For the past decade in the USA and England, Cranio-Sacral Therapy (CST) has been renowned for its profound influence on treating problems arising from pregnancy, birth trauma and unresolved shock and alarm generally. The effects of which may range from colic, insomnia, constipation, cranial-facial abnormalities, learning difficulties, poor growth, hypo- or hyperactivity, a predisposition to ear, nose and throat infections and sometimes even epilepsy and cerebral palsy.

Teryn’s case was a good example of this. Essentially she revealed a rotated pelvis and some rotation of the cranial bones, which, can occur from a troubled womb position during pregnancy.

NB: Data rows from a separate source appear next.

Lemma validate_inside steps rng v w :
  range_ok rng -> r_va rng <= v <= r_va rng + r_len rng -> validate decode file steps rng v = Some w -> v <= w < r_va rng + r_len rng.
Proof using Dec.
  intros O. revert v. induction steps as [|n IH]; intros v I H; [done|]. cbn [validate] in H.
  destruct (offset_inside rng v O I) as [E _]. rewrite E in H. destruct (Z.leb_spec (r_len rng) (v - r_va rng)) as [L|L]; [done|].
  destruct (decode v _) as [i|] eqn:D; [|done]. assert (A : insn_at decode file rng v i) by (split; [unfold inside; lia|done]).
  pose proof (insn_fits decode Dec file rng v i O A) as Fit. destruct (Dec _ _ _ D) as [L1 _].
  destruct (offset_inside rng (v + length i) O) as [_ E']; [lia|]. rewrite E' in H.
  assert (H' : w = v \/ validate decode file n rng (v + length i) = Some w) by (destruct (flow i); naive_solver).
  destruct H' as [->|H']; [lia|]. specialize (IH (v + length i) ltac:(lia) H'). lia.
Qed.

Lemma candidate_ok claimed covered rng off f :
  rng ∈ ranges -> 1 <= off < r_len rng -> candidate decode file claimed covered rng off = Some f -> fn_ok ranges f.
Proof using Dec R.
  intros Hr Ho. pose proof R as R'. rewrite Forall_forall in R'. pose proof (R' rng Hr) as O. destruct O as (A & B & C). unfold candidate.
  destruct (negb _); [done|]. destruct (negb _); [done|]. destruct (_ || _); [done|].
  rewrite (wrap_small 64 (r_va rng + off)) by (split; lia). intros (w & V & E)%bind_Some. injection E as <-.
  pose proof (validate_inside _ rng (r_va rng + off) w (R' rng Hr) ltac:(lia) V) as W. unfold fn_ok. cbn. rewrite wrap_small by (split; lia).
  split; [lia|]. exists rng. split; [done|lia].
Qed.
(** C37: the scan of an accepted image reads only inside the file and returns; there is
    one class per type descriptor, with the demangled name behind it, and its tables
    are tables of that descriptor, each with its locator; and no table is missed whose
    locator names a descriptor with a zero byte before its name. *)
Theorem rtti_scan_exact pe file sort :
  bytes_ok file -> Forall section_ok (sections pe) -> (forall l, sort l ≡ₚ l) -> ok pe = true -> image_base pe <> 0 ->
  returns (rtti_scan pe file sort) (fun res =>
    NoDup (td_va <$> classes res) /\
    (forall c, c ∈ classes res -> exists sp i t, sp ∈ data_spans pe file /\ is_td file sp i t /\ td_va c = u64 (va sp + (i - 16)) /\
       name c = demangle_msvc_name t /\ Forall2 (table_of pe file (rva_of pe sp (i - 16))) (col_vas c) (vftables c)) /\
    (forall sp i t sp' k sp'' j, sp ∈ data_spans pe file -> is_td file sp i t -> after_zero file sp i ->
       sp' ∈ data_spans pe file -> is_col pe file sp' k (rva_of pe sp (i - 16)) ->
       sp'' ∈ data_spans pe file -> is_slot pe file sp'' j (rva_of pe sp' k) ->
       exists c, c ∈ classes res /\ u64 (va sp'' + j + 8) ∈ vftables c)).
Proof.
  intros Hb Hs Hp Hok Hbase. pose proof (data_spans_ok pe file Hs) as So. unfold rtti_scan. rewrite Hok.
  destruct (Z.eqb_spec (image_base pe) 0) as [|_]; [done|]. cbn [negb orb].
  eapply returns_bind; [apply (over_spec _ (td_inv pe file (data_spans pe file)) _ [])|].
  { intros past sp acc Hsp I. by apply td_span_spec. }
  { split; [done|]. by intros sp n Hsp%not_elem_of_nil. }
  intros tds [Ts Tf]. eapply returns_bind; [apply (over_spec _ (col_inv pe file (data_spans pe file) tds) _ [])|].
  { intros past sp acc Hsp I. by apply col_span_spec. }
  { split; [done|]. by intros sp n Hsp%not_elem_of_nil. }
  intros cols [Cs Cf]. eapply returns_bind; [apply (over_spec _ (vft_inv pe file (data_spans pe file) tds cols) _ [])|].
  { intros past sp acc Hsp I. by apply vft_span_spec. }
  { split; [constructor|]. split; [constructor|]. by intros sp n Hsp%not_elem_of_nil. }
  intros l (Lf & Ln & Lc). apply returns_done. cbn [classes]. split; [by rewrite Hp|]. split.
  - intros c Hc. rewrite Hp in Hc. destruct (proj1 (Forall_forall _ _) Lf c Hc) as (h & Eh & V & N & F).
    destruct (Ts _ _ Eh) as (_ & sp & i & t & Hsp & T & A & B & C). exists sp, i, t. split_and!; [done|done|congruence|congruence|].
    eapply Forall2_impl; [exact F|]. intros col v (sp' & j & r & k & Hsp' & Hsl & -> & Ek & -> & Et).
    destruct (Cs _ _ Ek) as (_ & s2 & i2 & H2 & Hc2 & V2 & ->). rewrite <-B, <-Et. exists sp', j, s2, i2. by split_and!.
  - intros sp i t sp' k sp'' j H1 T Z0 H2 C H3 Sl.
    destruct (Lc sp'' (j + 1) H3 j _ Sl) as (c & Hc & Hv); [|lia|exists c; by rewrite Hp].
    apply (Cf sp' (k + 1) H2 k _ C); [|lia]. by apply (Tf sp (i + 1) H1 i t T Z0); lia.
Qed.

(** A section with a descriptor, its locator and a table of one slot. *)
Definition le_bytes_of (n : nat) (v : Z) : list Z := (fun k => v / 256 ^ k mod 256) <$> seqZ 0 (Z.of_nat n).

Definition sample_file : list Z :=
  replicate 16 0 ++ bs ".?AVA@@" ++ [0] ++
  replicate 12 0 ++ le_bytes_of 4 4096 ++ replicate 4 0 ++ le_bytes_of 4 4120 ++
  le_bytes_of 8 (5368709120 + 4120) ++ le_bytes_of 8 (5368709120 + 4096).

Definition sample_image : pe_image_t :=
  mk_image true true 34404 3 5368709120 4096 8192 [mk_section (replicate 34 0) 4096 64 0 64 1073741888] [] [] [] [].

Lemma rtti_scan_exact_witness :
  returns (rtti_scan sample_image sample_file (fun l => l)) (fun res =>
    classes res = [mk_class (bs "A") 5368713216 [5368713240] [5368713272]] /\ NoDup (td_va <$> classes res)).
Proof.
  destruct (rtti_scan_exact sample_image sample_file (fun l => l)) as (res & E & N & _).
  - apply (bool_decide_unpack _). by vm_compute.
  - apply Forall_singleton. split; [done|]. unfold is_word. cbn. lia.
  - done.
  - done.
  - done.
  - exists res. split; [exact E|]. split; [|exact N].
    assert (E' : rtti_scan sample_image sample_file (fun l => l) = Done (mk_result [mk_class (bs "A") 5368713216 [5368713240] [5368713272]] 64))
      by (vm_compute; reflexivity).
    rewrite E' in E. injection E as <-. reflexivity.
Defined.

(** ** [read_vftable] *)

Lemma slots_from_spec pe file n off :
  bytes_ok file -> 0 <= off -> off + 8 * Z.of_nat n <= zlen file ->
  returns (slots_from pe file n off) (fun l => (length l <= n)%nat /\ forall k p, l !! k = Some p ->
    load_le 8 file (off + 8 * Z.of_nat k) = Done p /\ p <> 0 /\ image_base pe <= p < u64 (image_base pe + size_of_image pe)).
Proof.
  intros Hb. revert off. induction n as [|n IH]; intros off H0 H1; cbn [slots_from]; [apply returns_done; by split|].
  destruct (load_le_in 8 file off Hb ltac:(lia) ltac:(lia)) as (p & Ep & _). rewrite Ep. cbn [mbind outcome_bind].
  destruct (Z.eqb_spec p 0); [apply returns_done; split; [cbn; lia|done]|].
  destruct (_ || _) eqn:C; [apply returns_done; split; [cbn; lia|done]|]. apply orb_false_iff in C as [C1%Z.ltb_ge C2%Z.leb_gt].
  eapply returns_bind; [apply (IH (off + 8)); lia|]. intros l [L H]. apply returns_done. split; [cbn; lia|]. intros [|k] q Hq.
  - injection Hq as <-. by rewrite Z.add_0_r.
  - cbn in Hq. destruct (H k q Hq) as (A & B). split; [|done]. rewrite <-A. f_equal. lia.
Qed.

(** Reading a table of at most 2^32 slots stays inside the file: it gives the
    nonzero pointers into the image from the table's address on, up to the first other
    one. *)
Lemma read_vftable_safe pe file v n :
  bytes_ok file -> Forall section_ok (sections pe) -> 0 <= n < 2 ^ 32 ->
  returns (read_vftable pe file v n) (fun r => forall l, r = Some l -> exists off, va_to_offset pe v = Some off /\ zlen l <= n /\
    forall k p, l !! k = Some p -> load_le 8 file (off + 8 * Z.of_nat k) = Done p /\ p <> 0 /\
      image_base pe <= p < u64 (image_base pe + size_of_image pe)).
Proof.
  intros Hb Hs Hn. unfold read_vftable. destruct (va_to_offset pe v) as [off|] eqn:Eo; [|by apply returns_done].
  assert (B : 0 <= off < 2 ^ 34).
  { unfold va_to_offset in Eo. destruct (negb _); [done|]. destruct (_ || _); [done|]. unfold rva_to_offset, rva_to_offset_in in Eo.
    pose proof (wrap_range 32 (v - image_base pe) ltac:(lia)) as W. set (r := u32 (v - image_base pe)) in *. unfold is_word in W. clearbody r.
    destruct (section_offset (sections pe) r) as [o|] eqn:So; [|destruct (Z.ltb_spec r 1024); [injection Eo as <-; lia|done]].
    injection Eo as <-. clear -So Hs W. induction Hs as [|s ss Hs _ IH]; cbn in So; [done|]. destruct (negb (contains_rva s r)) eqn:C; [by apply IH|].
    apply negb_false_iff in C. unfold contains_rva in C. apply andb_true_iff in C as [C _]. apply Z.leb_le in C.
    destruct (Z.leb_spec (raw_size s) (r - rva s)); [done|]. injection So as <-. destruct Hs as (_ & Hr & _ & Ho & _). unfold is_word in *. lia. }
  rewrite (wrap_small 64 (n * 8)) by (split; lia). rewrite wrap_small by (split; lia).
  destruct (Z.ltb_spec (zlen file) (off + n * 8)); [by apply returns_done|].
  eapply returns_bind; [apply (slots_from_spec pe file (Z.to_nat n) off Hb); lia|]. intros l [L H']. apply returns_done.
  intros l' [= <-]. exists off. split; [done|]. split; [unfold zlen; lia|exact H'].
Qed.
Lemma layout_struct_words c d d' :
  mu c = false -> catalog_ok c -> Forall field_words (fields d) -> layout_struct c d = Done d' ->
  struct_words d' /\ s_name d' = s_name d.
Proof.
  intros Hm [Hs _] Hf. unfold layout_struct, layout_with.
  destruct (layout_fields (type_size c) (packed d) (fields d) 0 1) as [[[fs off] ma]|] eqn:E; [|done].
  cbn [mbind outcome_bind fst snd]. intros [= <-]. split; [|done].
  eapply layout_fields_words in E as [Hfs Ho]; [|clear E|done|by vm_compute].
  - split; [|done]. cbn. destruct (packed d); [done | by apply wrap_range].
  - intros t v. rewrite type_size_free by done. intros [= <-]. unfold member_size.
    assert (Hb : forall u, is_word 64 (base_type_size u)).
    { intros u. unfold is_word. destruct (base_type_size_cases u); lia. }
    destruct (_ =? 0); [|apply Hb]. destruct (strip_star t) as [nm []]; [by vm_compute |].
    destruct (structs c !! nm) eqn:Es; [by apply (Hs nm) |]. destruct (enums c !! nm); [apply Hb | by vm_compute].
Qed.

(** C28: a struct that [create_struct] accepts is laid out, replaces any earlier one of
    its name, and is persisted: binding the same binary again loads exactly the
    tables as they are after the call, in any process state.  The invariant of
    the tables is kept. *)
Theorem create_struct_persists dump parse writable (def : struct_def_t) (bytes : list Z)
  (c c0 c' : catalog_t) (w w' : world_t) :
  parse (dump (to_json c')) = Some (to_json c') ->
  mu c = false -> mu c0 = false -> catalog_ok c -> Forall field_words (fields def) ->
  fnv bytes = bound_hash c ->
  create_struct dump writable def c w = Done (None, w', c') ->
  exists d, layout_struct c def = Done d /\ structs c' = <[s_name def := d]> (structs c) /\ enums c' = enums c /\
    mu c' = false /\ catalog_ok c' /\
    bind_binary parse bytes c0 w' = Done (mk_catalog false (structs c') (enums c') (bound_hash c)).
Proof.
  intros Hdoc Hm Hm0 Hok Hf Hh. unfold create_struct.
  destruct (bool_decide _); [intros E; discriminate E |].
  destruct (layout_struct c def) as [d|] eqn:El; [|intros E; discriminate E]. cbn [mbind outcome_bind].
  destruct (layout_struct_words c def d Hm Hok Hf El) as [Hw Hn].
  unfold with_lock. rewrite Hm. unfold save_locked, saved. cbn [mu structs enums bound_hash mbind outcome_bind fst snd].
  destruct (Z.eqb_spec (bound_hash c) 0) as [|Hb]; [intros E; discriminate E |].
  destruct (bool_decide_reflect (store_path w (bound_hash c) = [])) as [|Hp]; [intros E; discriminate E |].
  destruct (writable _); [|intros E; discriminate E]. cbn [negb orb fst snd]. intros E.
  set (t := <[s_name d := d]> (structs c)) in *.
  assert (Hok' : catalog_ok (mk_catalog true t (enums c) (bound_hash c))).
  { destruct Hok as [Hs He]. split; [|exact He]. cbn. unfold t. by apply map_Forall_insert_2. }
  assert (Ew : w' = mk_world (local_app_data w)
    (<[store_path w (bound_hash c) := dump (to_json (mk_catalog true t (enums c) (bound_hash c)))]> (files w)))
    by (injection E; congruence).
  assert (Ec : c' = mk_catalog false t (enums c) (bound_hash c)) by (injection E; congruence).
  clear E. subst w' c'. exists d. cbn [structs enums mu]. unfold t at 1. rewrite Hn. split_and!; try done.
  unfold bind_binary, with_lock, load_locked. rewrite Hm0. cbn [bound_hash mu mbind outcome_bind fst snd structs enums].
  rewrite Hh. destruct (Z.eqb_spec (bound_hash c) 0); [done |].
  change (store_path (mk_world _ _) ?h) with (store_path w h). cbn [files]. rewrite lookup_insert_eq.
  rewrite bool_decide_eq_false_2 by done.
  change (to_json (mk_catalog true t (enums c) (bound_hash c))) with (to_json (mk_catalog false t (enums c) (bound_hash c))).
  rewrite Hdoc. cbn [mbind option_bind]. by rewrite to_json_inv.
Qed.

Definition bound_catalog : catalog_t := mk_catalog false ∅ ∅ (fnv (bs "MZ")).

Definition demo_world : world_t := mk_world (Some (bs "C:")) ∅.

Definition created : option (list Z) * world_t * catalog_t :=
  match create_struct (fun _ => bs "x") (fun _ => true) demo_struct bound_catalog demo_world with
  | Done r => r
  | Crash => (Some [], demo_world, bound_catalog)
  end.
(** C32: the written capture file reads back: after the 24-byte global header a
    reader finds one record per packet, in order, whose captured length is the
    frame's and whose frame carries exactly the packet's payload. *)
Theorem pcap_roundtrip (ps : list packet_record_t) (d : list Z) :
  Forall (fun p => 0 <= protocol p < 256 /\ zlen (payload p) < 2 ^ 32 - 64) ps ->
  write_pcap true ps = Some d ->
  take 4 d = [212; 195; 178; 161] /\
  read_records (length ps) (drop 24 d) = frame <$> ps /\
  frame_payload <$> read_records (length ps) (drop 24 d) = payload <$> ps.
Proof.
  intros Hps. unfold write_pcap. intros E. apply (inj Some) in E. subst d.
  assert (Hr : read_records (length ps) (drop 24 (pcap_global ++ concat (pcap_record <$> ps))) = frame <$> ps).
  { rewrite drop_app_length' by reflexivity. apply read_records_concat; [|done].
    eapply Forall_impl; [exact Hps |]. intros p [_ Hp]. destruct (frame_split p) as (ip4 & -> & Hl).
    unfold zlen, eth_header in *. rewrite !length_app, !le_bytes_length, Hl. cbn [length].
    destruct (protocol p =? 17); lia. }
  split; [reflexivity |]. split; [exact Hr |]. rewrite Hr, <- list_fmap_compose. apply list_fmap_ext.
  intros i p Hp. apply frame_payload_frame. by apply (Forall_lookup_1 _ _ _ _ Hps Hp).
Qed.

Lemma pcap_roundtrip_witness :
  exists d, write_pcap true demo_history = Some d /\
    frame_payload <$> read_records (length demo_history) (drop 24 d) = payload <$> demo_history.
Proof.
  eexists. split; [reflexivity |]. apply (pcap_roundtrip demo_history); [|reflexivity].
  repeat constructor; vm_compute; (discriminate || reflexivity).
Defined.

(** Multi-byte header constants are written in host order: the frame type reads
    0x0008 and the fragment field 0x0040 on the wire. *)
Lemma ethertype_byte_order p : take 2 (drop 12 (frame p)) = [0; 8] /\ take 2 (drop 20 (frame p)) = [0; 64].
Proof. done. Qed.
Lemma submit_ok h k p : ok h -> submitted h + 2 < 2 ^ 64 -> ok (do_op h (Submit k p)).
Proof.
  intros [N C So I Sz O K St] B. set (a := mk_action (next_id_ (mgr h)) k p pending []).
  pose proof (trim_suffix (actions_ (mgr h) ++ [a])) as Su.
  assert (El : forall b, b ∈ trim (actions_ (mgr h) ++ [a]) -> b ∈ actions_ (mgr h) \/ b = a).
  { intros b Hb. destruct Su as [j E]. assert (Hb' : b ∈ actions_ (mgr h) ++ [a]) by (rewrite E; set_solver). set_solver. }
  split; cbn.
  - rewrite N, wrap_small; [lia|]. split; lia.
  - lia.
  - eapply sorted_suffix; [destruct Su as [j E]; exists (id <$> j); rewrite <-fmap_app; by f_equal|]. rewrite fmap_app. cbn. rewrite N.
    apply sorted_snoc; [done|]. intros y (b & -> & Hb)%list_elem_of_fmap. specialize (I b Hb). lia.
  - intros b [Hb| ->]%El; [specialize (I b Hb); lia|]. cbn. lia.
  - apply trim_length.
  - done.
  - intros i Hi. specialize (K i Hi). lia.
  - intros b [Hb| ->]%El; [by apply St|]. cbn. rewrite N. split; intros Hi; [assert (H : submitted h + 1 <= submitted h) by (apply K, elem_of_app; by left)|assert (H : submitted h + 1 <= submitted h) by (apply K, elem_of_app; by right)]; lia.
Qed.

Lemma runnable_pending ex k a : is_Some (runnable ex k a) -> status a = pending.
Proof. unfold runnable. case_bool_decide; [done|]. by intros [? ?]. Qed.

Lemma elem_of_to_run k m i : i ∈ to_run k m <-> exists a, a ∈ actions_ m /\ id a = i /\ is_Some (runnable (executors_ m) k a).
Proof.
  unfold to_run. rewrite list_elem_of_fmap. setoid_rewrite list_elem_of_In. setoid_rewrite filter_In. setoid_rewrite bool_decide_eq_true. naive_solver.
Qed.

Lemma to_run_nodup k m : NoDup (id <$> actions_ m) -> NoDup (to_run k m).
Proof.
  unfold to_run. induction (actions_ m) as [|a l IH]; cbn; intros N; [constructor|]. apply NoDup_cons in N as [Na N].
  destruct (bool_decide _); cbn; [|by apply IH]. constructor; [|by apply IH]. intros (b & E & Hb)%list_elem_of_fmap.
  apply Na. rewrite E. apply list_elem_of_fmap. exists b. split; [done|]. apply list_elem_of_In, filter_In in Hb as [Hb _]. by apply list_elem_of_In.
Qed.

Lemma execute_ok h k : ok h -> ok (do_op h (Execute k)).
Proof.
  intros [N C So I Sz O K St]. set (m := mgr h) in *. pose proof (sorted_NoDup _ So) as Nd.
  pose proof (execute_loop_spec (executors_ m) k (actions_ m) (world h) 0) as (_ & _ & F).
  unfold do_op, execute_pending. fold m. destruct (execute_loop (executors_ m) k (actions_ m) (world h) 0) as [[l e] n]. cbn in *.
  assert (E : id <$> l = id <$> actions_ m).
  { symmetry. clear -F. induction F as [|a b l l' (E & _) _ IH]; [done|]. cbn. by rewrite IH, E. }
  assert (P : forall i, i ∈ to_run k m -> i ∉ ran h ++ revoked h /\ 1 <= i <= submitted h).
  { intros i (a & Ha & <- & R%runnable_pending)%elem_of_to_run. specialize (St a Ha). unfold status_ok in St. rewrite R in St.
    split; [set_solver|by apply I]. }
  split; cbn.
  - done.
  - done.
  - by rewrite E.
  - intros b Hb. apply list_elem_of_lookup in Hb as [j Hb]. destruct (Forall2_lookup_r _ _ _ _ _ F Hb) as (a & Ha & E1 & _).
    rewrite E1. apply I. by eapply list_elem_of_lookup_2.
  - unfold zlen. by rewrite <-(Forall2_length _ _ _ F).
  - apply NoDup_app in O as (O1 & O2 & O3). rewrite <-app_assoc. apply NoDup_app. split_and!; [done| |].
    + intros i Hi. rewrite elem_of_app. intros [H|H]; [apply P in H as [H _]; set_solver|by apply (O2 i)].
    + apply NoDup_app. split_and!; [by apply to_run_nodup| |done]. intros i Hi Hr. apply P in Hi as [Hi _]. set_solver.
  - intros i. rewrite !elem_of_app. intros [[Hi|Hi]|Hi]; [apply K; set_solver|by apply P|apply K; set_solver].
  - intros b Hb. apply list_elem_of_lookup in Hb as [j Hb]. destruct (Forall2_lookup_r _ _ _ _ _ F Hb) as (a & Ha & E1 & _ & _ & Hn & Hs).
    apply list_elem_of_lookup_2 in Ha. unfold status_ok. destruct (runnable (executors_ m) k a) as [fn|] eqn:R.
    + assert (Hi : id b ∈ to_run k m) by (apply elem_of_to_run; exists a; rewrite R; eauto).
      destruct (Hs ltac:(by eexists)) as [-> | ->]; set_solver.
    + rewrite Hn by done. specialize (St a Ha). unfold status_ok in St. destruct (status a); [|set_solver|set_solver|set_solver].
      split; [|set_solver]. rewrite elem_of_app. intros [Hi|(c & Hc & E2 & R')%elem_of_to_run]; [set_solver|].
      rewrite (same_id _ c a Nd Hc Ha E2), R in R'. by destruct R'.
Qed.

Lemma cancel_loop_spec i l :
  (cancel_loop i l = (false, l) /\ forall a, a ∈ l -> id a = i -> status a <> pending) \/
  exists l1 a l2, l = l1 ++ a :: l2 /\ id a = i /\ status a = pending /\
    cancel_loop i l = (true, l1 ++ mk_action (id a) (kind a) (params_json a) cancelled (result_json a) :: l2).
Proof.
  induction l as [|a l IH]; cbn; [left; split; [done|]; by intros a H%not_elem_of_nil|].
  destruct (Z.eqb_spec (id a) i) as [E|E]; cbn; [case_bool_decide as P|].
  - right. exists [], a, l. by split_and!.
  - destruct IH as [[-> H]|(l1 & b & l2 & -> & E1 & E2 & ->)]; [left; split; [done|]|right].
    + intros b [->|Hb]%elem_of_cons; [done|by apply H].
    + exists (a :: l1), b, l2. by split_and!.
  - destruct IH as [[-> H]|(l1 & b & l2 & -> & E1 & E2 & ->)]; [left; split; [done|]|right].
    + intros b [->|Hb]%elem_of_cons; [done|by apply H].
    + exists (a :: l1), b, l2. by split_and!.
Qed.

Lemma cancel_ok h i : ok h -> ok (do_op h (Cancel i)).
Proof.
  intros [N C So I Sz O K St]. unfold do_op, cancel.
  destruct (cancel_loop_spec i (actions_ (mgr h))) as [[-> _]|(l1 & a & l2 & E & Ei & P & ->)]; [by split|].
  cbn [fst snd]. set (a' := mk_action _ _ _ cancelled _).
  assert (Ha : a ∈ actions_ (mgr h)) by (rewrite E; set_solver).
  assert (Ids : id <$> l1 ++ a' :: l2 = id <$> actions_ (mgr h)) by (by rewrite E, !fmap_app).
  pose proof (St a Ha) as Sa. unfold status_ok in Sa. rewrite P in Sa. destruct Sa as [S1 S2].
  assert (El : forall b, b ∈ l1 ++ a' :: l2 -> b = a' \/ b ∈ actions_ (mgr h) /\ id b <> i).
  { intros b Hb. pose proof (sorted_NoDup _ So) as Nd. rewrite E, fmap_app, fmap_cons, NoDup_app, NoDup_cons in Nd.
    rewrite elem_of_app, elem_of_cons in Hb. destruct Hb as [Hb|[->|Hb]]; [right|by left|right]; (split; [rewrite E; set_solver|]); intros Eb.
    - destruct Nd as (_ & Nd & _). apply (Nd (id b)); [by apply list_elem_of_fmap_2|]. rewrite Eb, <-Ei. left.
    - destruct Nd as (_ & _ & Nd & _). apply Nd. rewrite Ei, <-Eb. by apply list_elem_of_fmap_2. }
  split; cbn.
  - done.
  - done.
  - by rewrite Ids.
  - intros b [->|[Hb _]]%El; [by apply (I a)|by apply I].
  - rewrite E, !zlen_app in Sz. rewrite zlen_app. exact Sz.
  - rewrite app_assoc. apply NoDup_app. split_and!; [done| |apply NoDup_singleton]. intros j Hj Hi%list_elem_of_singleton. subst j.
    rewrite Ei in S1, S2. set_solver.
  - intros j. rewrite app_assoc, elem_of_app, list_elem_of_singleton. intros [Hj| ->]; [by apply K|]. rewrite <-Ei. by apply I.
  - intros b [->|[Hb Nb]]%El; [cbn; rewrite Ei; set_solver|]. specialize (St b Hb). unfold status_ok in *.
    destruct (status b); [|done|done|set_solver]. split; [by apply St|]. rewrite elem_of_app, list_elem_of_singleton. naive_solver.
Qed.

Lemma do_op_ok h o : ok h -> submitted h + 2 < 2 ^ 64 -> ok (do_op h o).
Proof.
  intros H B. destruct o as [k p|k|i| |k fn]; [by apply submit_ok|by apply execute_ok|by apply cancel_ok| |].
  - destruct H. split; cbn; try done; try apply SSorted_nil; by intros a Ha%not_elem_of_nil.
  - destruct H. unfold do_op, bind_executor. destruct (executors_ (mgr h) !! k); by split.
Qed.

Lemma run_ops_ok ops e : zlen ops + 2 < 2 ^ 64 -> ok (run_ops ops e).
Proof.
  unfold run_ops. set (h0 := mk_history manager0 e 0 [] []).
  assert (H0 : ok h0). { split; cbn; try done; try apply SSorted_nil; try apply NoDup_nil_2; by intros ? ?%not_elem_of_nil. }
  assert (B0 : 0 <= submitted h0) by done. intros B. assert (B1 : submitted h0 + zlen ops + 2 < 2 ^ 64) by (cbn; lia). clear B.
  revert B1 H0. clear B0. generalize h0 as h. clear. induction ops as [|o ops IH]; intros h B H; [done|]. cbn.
  assert (E : submitted (do_op h o) <= submitted h + 1) by (destruct o; cbn; lia).
  assert (Ez : zlen (o :: ops) = zlen ops + 1) by (unfold zlen; cbn; lia). pose proof (zlen_nonneg ops). apply IH; [lia|]. apply do_op_ok; [done|lia].
Qed.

CST is suitable for all ages, though particularly valuable for babies and children since the establishment of healthy patterns at an early age sets patterns for the future of an individual, both in their health and abilities. CST is also well known for aiding the restoration of health after surgery, accidents and immune system suppression.

What is CST?

CST is uniquely developed from the knowledge of modern research on the physical compounds surrounding the central nervous system and includes monitoring the motions of the cranium and sacrum as well as balancing the fluid dynamics of its main fluid, the cerebrospinal fluid.

CST is a non-invasive therapeutic method that relies extensively on the therapist’s capability of using extraordinary sensitivity and intuition.

The history of CST

Cranio-Sacral Therapy was developed throughout the twentieth century, initially in the 1920’s by Osteopath Dr. William G Sutherland, who discovered that the cranium does not entirely ossify in adulthood. He developed Cranial Osteopathy.

Attention was then given to the cranial bones and their movement at the cranial sutures, which are the connections between the cranial bones. Areas of irregular cranial bone motion were corrected by manual techniques.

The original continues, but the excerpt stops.